■ Work request
Repeat each entry. Keep every line exactly as it is.

┌──

(** * The closed registry of accepted fields *)
Record field_spec := MkFieldSpec { fs_key : string; fs_value : string; fs_evidence : string; fs_kind : string }.
Definition _FIELD_SPECS : list field_spec := [
  MkFieldSpec "summary" "summary_text" "summary_evidence_id" "text";
  MkFieldSpec "external_created_at" "external_created_at_utc" "external_created_evidence_id" "instant";
  MkFieldSpec "creator" "creator_text" "creator_evidence_id" "text";
  MkFieldSpec "customer_account_number" "customer_account_number_text" "customer_account_number_evidence_id" "text";
  MkFieldSpec "customer_account_name" "customer_account_name_text" "customer_account_name_evidence_id" "text";
  MkFieldSpec "severity" "severity_text" "severity_evidence_id" "text";
  MkFieldSpec "status" "status_text" "status_evidence_id" "controlled";
  MkFieldSpec "owner_external_id" "owner_external_id_text" "owner_external_id_evidence_id" "text";
  MkFieldSpec "owner_name" "owner_name_text" "owner_name_evidence_id" "text";
  MkFieldSpec "l1_handler_name" "l1_handler_name_text" "l1_handler_name_evidence_id" "text";
  MkFieldSpec "l2_handler_name" "l2_handler_name_text" "l2_handler_name_evidence_id" "text";
  MkFieldSpec "last_update" "last_update_utc" "last_update_evidence_id" "instant"].
Definition _FIELD_ORDER : list string := map fs_key _FIELD_SPECS.
Definition spec_of (key : string) : option field_spec :=
  head (filter (fun s => String.eqb (fs_key s) key = true) _FIELD_SPECS).
Definition _STATUS_CLASSES : list string :=
  ["pre_implement"; "implement_eligible"; "terminal_closed"; "terminal_cancelled"].
Definition _STATUS_AUTHORITIES : list string := ["enhanced_rfc"; "wfm_provisional"].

└──

■ Written solution
(** * The closed registry of accepted fields *)
Record field_spec := MkFieldSpec { fs_key : string; fs_value : string; fs_evidence : string; fs_kind : string }.
Definition _FIELD_SPECS : list field_spec := [
  MkFieldSpec "summary" "summary_text" "summary_evidence_id" "text";
  MkFieldSpec "external_created_at" "external_created_at_utc" "external_created_evidence_id" "instant";
  MkFieldSpec "creator" "creator_text" "creator_evidence_id" "text";
  MkFieldSpec "customer_account_number" "customer_account_number_text" "customer_account_number_evidence_id" "text";
  MkFieldSpec "customer_account_name" "customer_account_name_text" "customer_account_name_evidence_id" "text";
  MkFieldSpec "severity" "severity_text" "severity_evidence_id" "text";
  MkFieldSpec "status" "status_text" "status_evidence_id" "controlled";
  MkFieldSpec "owner_external_id" "owner_external_id_text" "owner_external_id_evidence_id" "text";
  MkFieldSpec "owner_name" "owner_name_text" "owner_name_evidence_id" "text";
  MkFieldSpec "l1_handler_name" "l1_handler_name_text" "l1_handler_name_evidence_id" "text";
  MkFieldSpec "l2_handler_name" "l2_handler_name_text" "l2_handler_name_evidence_id" "text";
  MkFieldSpec "last_update" "last_update_utc" "last_update_evidence_id" "instant"].
Definition _FIELD_ORDER : list string := map fs_key _FIELD_SPECS.
Definition spec_of (key : string) : option field_spec :=
  head (filter (fun s => String.eqb (fs_key s) key = true) _FIELD_SPECS).
Definition _STATUS_CLASSES : list string :=
  ["pre_implement"; "implement_eligible"; "terminal_closed"; "terminal_cancelled"].
Definition _STATUS_AUTHORITIES : list string := ["enhanced_rfc"; "wfm_provisional"].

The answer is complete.